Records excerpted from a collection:
(** The dictionary of a region with the titles of the site. *)
Lemma scrape_form_info_standard lower form_info misc :
  lower <$> take 4 (titles form_info) = ["height"; "weight"; "gender"; "category"] →
  (∀ t4, titles form_info !! 4%nat = Some t4 → lower t4 = "abilities") →
  scrape_form_info lower form_info = Ok misc →
  ∃ v0 v1 v2 v3 genders,
    take 4 (values form_info) = [v0; v1; v2; v3] ∧
    scrape_genders v2 = Ok genders ∧
    misc !! "height" = Some (VStr (text v0)) ∧
    misc !! "weight" = Some (VStr (text v1)) ∧
    misc !! "gender" = Some (VList genders) ∧
    misc !! "category" = Some (VStr (text v3)) ∧
    misc !! "form" = None ∧
    misc !! "types" = None.
Proof.
  destruct form_info as [ts vs]. cbn [titles values]. intros Htitles Hfifth Hrun.
  destruct ts as [|t0 [|t1 [|t2 [|t3 ts]]]]; try discriminate Htitles.
  injection Htitles as H0 H1 H2 H3.
  unfold scrape_form_info in Hrun. cbn [titles values] in Hrun.
  destruct vs as [|v0 [|v1 [|v2 vs]]];
    cbn [index lookup list_lookup mbind result_bind] in Hrun;
    try discriminate Hrun.
  destruct (scrape_genders v2) as [genders|] eqn:Hgenders; [|discriminate].
  destruct vs as [|v3 vs];
    cbn [index lookup list_lookup mbind result_bind] in Hrun;
    try discriminate Hrun.
  rewrite H0, H1, H2, H3 in Hrun.
  exists v0, v1, v2, v3, genders. split; [done|]. split; [done|].
  destruct ((4 <? _)%nat && (4 <? _)%nat) eqn:Hsection.
  - destruct ts as [|t4 ts]; [discriminate|].
    cbn [index lookup list_lookup mbind result_bind] in Hrun.
    rewrite (Hfifth t4 eq_refl) in Hrun. injection Hrun as <-.
    rewrite !(lookup_insert_ne _ "abilities") by done.
    split_and!; by simplify_map_eq.
  - injection Hrun as <-. split_and!; by simplify_map_eq.
Qed.

(** X17. Scraper and loader composed on one form. On a page with pairwise
    distinct form labels whose region at a position has the titles of the
    site, the form scraped at that position makes [insert_formes_table]
    execute one INSERT with the stripped name of the page, the label, the
    texts of the first, second and fourth value of the region as they
    stand, the first type and the second type (or None) stripped, and the
    flags of the genders scraped from the third value. *)
Theorem page_form_reaches_formes_table
    (int : string → option Z) (lower : string → string)
    (url_ : string) (soup : page) (pkmn : pokemon_doc)
    (i : nat) (label : string) (form_info : ability_info)
    (ty1 : string) (tys : list string) :
  __scrape_pokemon int lower url_ soup = Ok pkmn →
  NoDup (__scrape_formes soup) →
  __scrape_formes soup !! i = Some label →
  info_tag soup !! i = Some form_info →
  types_tag soup !! i = Some (ty1 :: tys) →
  lower <$> take 4 (titles form_info) = ["height"; "weight"; "gender"; "category"] →
  (∀ t4, titles form_info !! 4%nat = Some t4 → lower t4 = "abilities") →
  ∃ form v0 v1 v2 v3 genders,
    formes pkmn !! i = Some form ∧
    take 4 (values form_info) = [v0; v1; v2; v3] ∧
    scrape_genders v2 = Ok genders ∧
    ∀ cur,
      insert_formes_table_body pkmn form cur =
        execute_insert Tformes
          [PText (strip blanks (title_name soup)); PText label;
           PText (text v0); PText (text v1); PText (text v3);
           PText (strip blanks ty1);
           from_option (λ ty2, PText (strip blanks ty2)) PNone (head tys);
           PInt (if bool_decide ("Male" ∈ genders) then 1 else 0);
           PInt (if bool_decide ("Female" ∈ genders) then 1 else 0)] cur.
Proof.
  intros Hrun Hnodup Hlabel Hinfo Htypes Htitles Hfifth.
  destruct (scrape_pokemon_header int lower url_ soup pkmn Hrun)
    as (_ & Hname & _).
  destruct (scrape_pokemon_forms int lower url_ soup pkmn i label Hrun Hnodup Hlabel)
    as (image & descs & tys' & form_info' & misc & _ & _ & Htypes' & Hinfo'
        & Hmisc & Hform).
  assert (form_info' = form_info) as -> by congruence.
  assert (tys' = ty1 :: tys) as -> by congruence.
  destruct (scrape_form_info_standard lower form_info misc Htitles Hfifth Hmisc)
    as (v0 & v1 & v2 & v3 & genders & Hvalues & Hgenders & Hheight & Hweight
        & Hgender & Hcategory & Hnoform & Hnotypes).
  eexists _, v0, v1, v2, v3, genders. split; [exact Hform|].
  split; [done|]. split; [done|]. intros cur.
  rewrite (insert_formes_table_body_run pkmn _ cur (VStr label) (VStr (text v0))
             (VStr (text v1)) (VStr (text v3))
             (VList (strip blanks <$> ty1 :: tys)) (VList genders) (strip blanks ty1)).
  - rewrite Hname. cbn [to_param elems contains]. by destruct tys.
  - rewrite lookup_union_r by done. by simplify_map_eq.
  - by apply lookup_union_Some_l.
  - by apply lookup_union_Some_l.
  - by apply lookup_union_Some_l.
  - rewrite lookup_union_r by done. by simplify_map_eq.
  - by apply lookup_union_Some_l.
  - done.
Qed.

Lemma page_form_reaches_formes_table_witness :
  ∃ pkmn form,
    __scrape_pokemon decimal lower_ascii first_pokemon_url bulbasaur_page = Ok pkmn ∧
    formes pkmn !! 0%nat = Some form ∧
    (insert_formes_table_body pkmn form fresh_cursor).1 = Ok tt ∧
    t_formes (db (insert_formes_table_body pkmn form fresh_cursor).2) =
      [[SText "Bulbasaur"; SText "Bulbasaur"; SText "1 00"; SText "14.3 lbs";
        SText "Evolution"; SText "Grass"; SText "Poison"; SInt 1; SInt 1]].
Proof.
  destruct (__scrape_pokemon decimal lower_ascii first_pokemon_url bulbasaur_page)
    as [pkmn|e] eqn:Hrun; [|vm_compute in Hrun; discriminate].
  destruct (page_form_reaches_formes_table decimal lower_ascii first_pokemon_url
              bulbasaur_page pkmn 0 "Bulbasaur" eevee_full_info "Grass" ["Poison"] Hrun)
    as (form & v0 & v1 & v2 & v3 & genders & Hform & Hvalues & Hgenders & Hinsert).
  - apply NoDup_singleton.
  - reflexivity.
  - reflexivity.
  - reflexivity.
  - vm_compute. reflexivity.
  - intros t4 Ht4. injection Ht4 as <-. vm_compute. reflexivity.
  - exists pkmn, form. split; [reflexivity|]. split; [exact Hform|].
    rewrite Hinsert. injection Hvalues as <- <- <- <-.
    vm_compute in Hgenders. injection Hgenders as <-.
    split; vm_compute; reflexivity.
Defined.

(** * The two passes of the loader *)



(** Two ability documents and a pokemon document, on the database just
    created: nothing is loaded. *)
Example pokemon_pass_not_reached :
  fill_sqlite_db
    [overgrow; {| ability := "Chlorophyll"; description := "Boosts Speed in sunshine." |}]
    [bulbasaur] fresh_cursor
    = (Err InterfaceError, fresh_cursor).
Proof. reflexivity. Qed.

» **TASK TO COMPLETE**
Among the entries above, how many lines hold the string "discriminate"? Respond with nothing but the number.

» **RESPONSE AREA**
6